Return only the lines from the one containing "Definition stretch (d" to the end of the entries below, exactly as written, both ends included.

*** Opening Supplied entries ***

(** * ImageProcess01: the grayscale pipeline of [dash_app/app.py]

    A shallow embedding of the image-processing functions of the Dash
    application (histogram analysis, level adjustment, thresholding, the
    two-threshold difference masks, the crop callback and the results
    table), with the properties its specification states about them.

    Conventions.
    - A grayscale [ndarray] of dtype [uint8] is a list of rows of [Z]; the
      predicate [uint8_grid] says that every sample lies in [0, 255].
    - Python integers are [Z]; binary64 values are the kernel's [float].
    - A Python exception is [None] in an [option] result. *)

From Stdlib Require Import Ascii String DecimalString DecimalZ DecimalPos.
From Stdlib Require Import ZArith QArith Qround Qminmax List Bool Lia.
From Stdlib Require Import Floats.
Import ListNotations.
Local Open Scope Z_scope.

(** ** Histogram analysis *)

(** [sum(hist)] *)
Definition sum (l : list Z) : Z := fold_right Z.add 0 l.

(** The test [cum / total >= 0.01] of [analyse_histogram].

    [cum / total] is Python's true division of two integers: the binary64
    value nearest to the exact quotient (ties to even).  The literal [0.01]
    is the binary64 value [d = 5764607523034235 * 2^-59], whose significand is
    odd; its predecessor is [d - 2^-59].  Rounding to nearest is monotone, and
    the reals that round to [d] or above are exactly those strictly above the
    midpoint [(2 * 5764607523034235 - 1) * 2^-60] (the midpoint itself is a tie
    and goes to the even predecessor).  Hence the test holds exactly when
    [cum / total > 11529215046068469 / 2^60], which is written here without
    division; [total] is non-zero where the test is evaluated. *)
Definition tail_midpoint : Z := 11529215046068469.

Definition ge_one_percent (cum total : Z) : bool :=
  if 0 <? total
  then tail_midpoint * total <? cum * 2 ^ 60
  else cum * 2 ^ 60 <? tail_midpoint * total.

(** The same test on the kernel's binary64 numbers, for operands below [2^53]
    (which convert exactly, so that the IEEE division is the correctly rounded
    quotient).  It is used to cross-check [ge_one_percent] on samples. *)
Definition Z2f (z : Z) : float :=
  if z <? 0 then PrimFloat.opp (PrimFloat.of_uint63 (Uint63.of_Z (- z)))
  else PrimFloat.of_uint63 (Uint63.of_Z z).

Definition one_percent : float := 0x1.47ae147ae147bp-7%float.

Definition ge_one_percent_b64 (cum total : Z) : bool :=
  PrimFloat.leb one_percent (PrimFloat.div (Z2f cum) (Z2f total)).

(** The dictionary returned by [analyse_histogram]. *)
Record analysis : Type := mk_analysis {
  skewed : bool;
  min_val : Z;
  max_val : Z
}.

(** One percentile loop of [analyse_histogram]:
    [for i in idxs: cum += hist[i]; if cum / total >= 0.01: val = i; break].
    [dflt] is the value the variable holds when the loop ends without a
    [break]; [None] is the [IndexError] of [hist[i]]. *)
Fixpoint percentile_scan (hist : list Z) (total : Z) (idxs : list nat)
    (cum dflt : Z) : option Z :=
  match idxs with
  | [] => Some dflt
  | i :: rest =>
      match nth_error hist i with
      | None => None
      | Some h =>
          let cum := cum + h in
          if ge_one_percent cum total then Some (Z.of_nat i)
          else percentile_scan hist total rest cum dflt
      end
  end.

(** [range(256)] and [range(255, -1, -1)] *)
Definition range_up : list nat := seq 0 256.
Definition range_down : list nat := rev (seq 0 256).

Definition analyse_histogram (hist : list Z) : option analysis :=
  let total := sum hist in
  if total =? 0 then Some (mk_analysis false 0 255)
  else
    match percentile_scan hist total range_up 0 0 with
    | None => None
    | Some mn =>
        match percentile_scan hist total range_down 0 255 with
        | None => None
        | Some mx => Some (mk_analysis (mx - mn <? 200) mn mx)
        end
    end.

(** ** Grids *)

(** A two-dimensional [ndarray]: the list of its rows. *)
Definition grid : Type := list (list Z).

Definition uint8 (v : Z) : Prop := 0 <= v <= 255.
Definition uint8_grid (g : grid) : Prop := Forall (Forall uint8) g.

(** [arr.shape == (h, w)] *)
Definition has_shape (g : grid) (h w : nat) : Prop :=
  length g = h /\ Forall (fun row => length row = w) g.

(** An element-wise operation of numpy on a two-dimensional array. *)
Definition map_grid {A B : Type} (f : A -> B) (g : list (list A)) :
    list (list B) :=
  map (map f) g.

(** Integers from [lo], [n] of them. *)
Fixpoint zrange (lo : Z) (n : nat) : list Z :=
  match n with
  | O => []
  | S n => lo :: zrange (lo + 1) n
  end.

(** ** Level adjustment *)

(** [.astype(np.uint8)] on a binary64 value: the C conversion, which drops the
    fractional part, kept to eight bits.  The value of a finite float is read
    off its decomposition [Prim2SF]: sign [s], significand [m], exponent [e],
    for the number [m * 2^e]; [Z.shiftl m e] is [m * 2^e] when [e >= 0] and
    the quotient of [m] by [2^(-e)] rounded down when [e < 0]. *)
Definition float_to_uint8 (x : float) : Z :=
  match Prim2SF x with
  | S754_finite s m e =>
      let a := Z.shiftl (Z.pos m) e in
      (if s then - a else a) mod 256
  | _ => 0
  end.

(** [np.clip(x, lo, hi)], that is [minimum(maximum(x, lo), hi)]. *)
Definition clip (x lo hi : float) : float :=
  let y := if PrimFloat.ltb x lo then lo else x in
  if PrimFloat.ltb hi y then hi else y.

(** [(v - mn) / r * 255] on one sample already converted to [float64]. *)
Definition stretch (d : float) (r : Z) : float :=
  PrimFloat.mul (PrimFloat.div d (Z2f r)) (Z2f 255).

(** What [apply_level_adjustment] does to one sample [v] when [r > 0]. *)
Definition level_value (v mn r : Z) : Z :=
  float_to_uint8
    (clip (stretch (PrimFloat.sub (Z2f v) (Z2f mn)) r) (Z2f 0) (Z2f 255)).

Definition apply_level_adjustment (arr : grid) (mn mx : Z) : grid :=
  let r := mx - mn in
  if r <=? 0 then arr
  else map_grid (fun v => level_value v mn r) arr.

(** The affine map in exact integer arithmetic, the quotient rounded down. *)
Definition stretch_floor (v mn mx : Z) : Z :=
  Z.max 0 (Z.min 255 ((v - mn) * 255 / (mx - mn))).

(** The affine map with the quotient rounded to the nearest integer (halves
    upwards), as the specification words it. *)
Definition stretch_nearest (v mn mx : Z) : Z :=
  Z.max 0 (Z.min 255 ((2 * (v - mn) * 255 + (mx - mn)) / (2 * (mx - mn)))).

(** The test made on every difference [x] in [-255, 255] and every range [r]
    in [1, 255]: the scaled value falls where the exact quotient says. *)
Definition stretch_check_one (x r : Z) : bool :=
  let y := stretch (Z2f x) r in
  if x <? 0 then PrimFloat.ltb y (Z2f 0)
  else if r <? x then
    negb (PrimFloat.ltb y (Z2f 0)) && PrimFloat.ltb (Z2f 255) y
  else float_to_uint8 (clip y (Z2f 0) (Z2f 255)) =? x * 255 / r.

(** ** Thresholding and the difference masks *)

(** [np.where(arr <= t, np.uint8(0), np.uint8(255))] *)
Definition apply_threshold (arr : grid) (t : Z) : grid :=
  map_grid (fun v => if v <=? t then 0 else 255) arr.

(** A boolean array, as [arr == c] and [m1 & m2] build them. *)
Definition mask : Type := list (list bool).

Definition eq_scalar (arr : grid) (c : Z) : mask :=
  map_grid (fun v => v =? c) arr.

Definition mask_and (m1 m2 : mask) : mask :=
  map (fun rows =>
         map (fun bs => fst bs && snd bs) (combine (fst rows) (snd rows)))
      (combine m1 m2).

(** [int(np.sum(m))]: the number of [True] entries. *)
Definition count_true (m : mask) : Z :=
  sum (map (fun row => sum (map (fun b : bool => if b then 1 else 0) row)) m).

Definition count_white (arr : grid) : Z := count_true (eq_scalar arr 255).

*** Closing Supplied entries ***

**Task solution**
Definition stretch (d : float) (r : Z) : float :=
  PrimFloat.mul (PrimFloat.div d (Z2f r)) (Z2f 255).

(** What [apply_level_adjustment] does to one sample [v] when [r > 0]. *)
Definition level_value (v mn r : Z) : Z :=
  float_to_uint8
    (clip (stretch (PrimFloat.sub (Z2f v) (Z2f mn)) r) (Z2f 0) (Z2f 255)).

Definition apply_level_adjustment (arr : grid) (mn mx : Z) : grid :=
  let r := mx - mn in
  if r <=? 0 then arr
  else map_grid (fun v => level_value v mn r) arr.

(** The affine map in exact integer arithmetic, the quotient rounded down. *)
Definition stretch_floor (v mn mx : Z) : Z :=
  Z.max 0 (Z.min 255 ((v - mn) * 255 / (mx - mn))).

(** The affine map with the quotient rounded to the nearest integer (halves
    upwards), as the specification words it. *)
Definition stretch_nearest (v mn mx : Z) : Z :=
  Z.max 0 (Z.min 255 ((2 * (v - mn) * 255 + (mx - mn)) / (2 * (mx - mn)))).

(** The test made on every difference [x] in [-255, 255] and every range [r]
    in [1, 255]: the scaled value falls where the exact quotient says. *)
Definition stretch_check_one (x r : Z) : bool :=
  let y := stretch (Z2f x) r in
  if x <? 0 then PrimFloat.ltb y (Z2f 0)
  else if r <? x then
    negb (PrimFloat.ltb y (Z2f 0)) && PrimFloat.ltb (Z2f 255) y
  else float_to_uint8 (clip y (Z2f 0) (Z2f 255)) =? x * 255 / r.

(** ** Thresholding and the difference masks *)

(** [np.where(arr <= t, np.uint8(0), np.uint8(255))] *)
Definition apply_threshold (arr : grid) (t : Z) : grid :=
  map_grid (fun v => if v <=? t then 0 else 255) arr.

(** A boolean array, as [arr == c] and [m1 & m2] build them. *)
Definition mask : Type := list (list bool).

Definition eq_scalar (arr : grid) (c : Z) : mask :=
  map_grid (fun v => v =? c) arr.

Definition mask_and (m1 m2 : mask) : mask :=
  map (fun rows =>
         map (fun bs => fst bs && snd bs) (combine (fst rows) (snd rows)))
      (combine m1 m2).

(** [int(np.sum(m))]: the number of [True] entries. *)
Definition count_true (m : mask) : Z :=
  sum (map (fun row => sum (map (fun b : bool => if b then 1 else 0) row)) m).

Definition count_white (arr : grid) : Z := count_true (eq_scalar arr 255).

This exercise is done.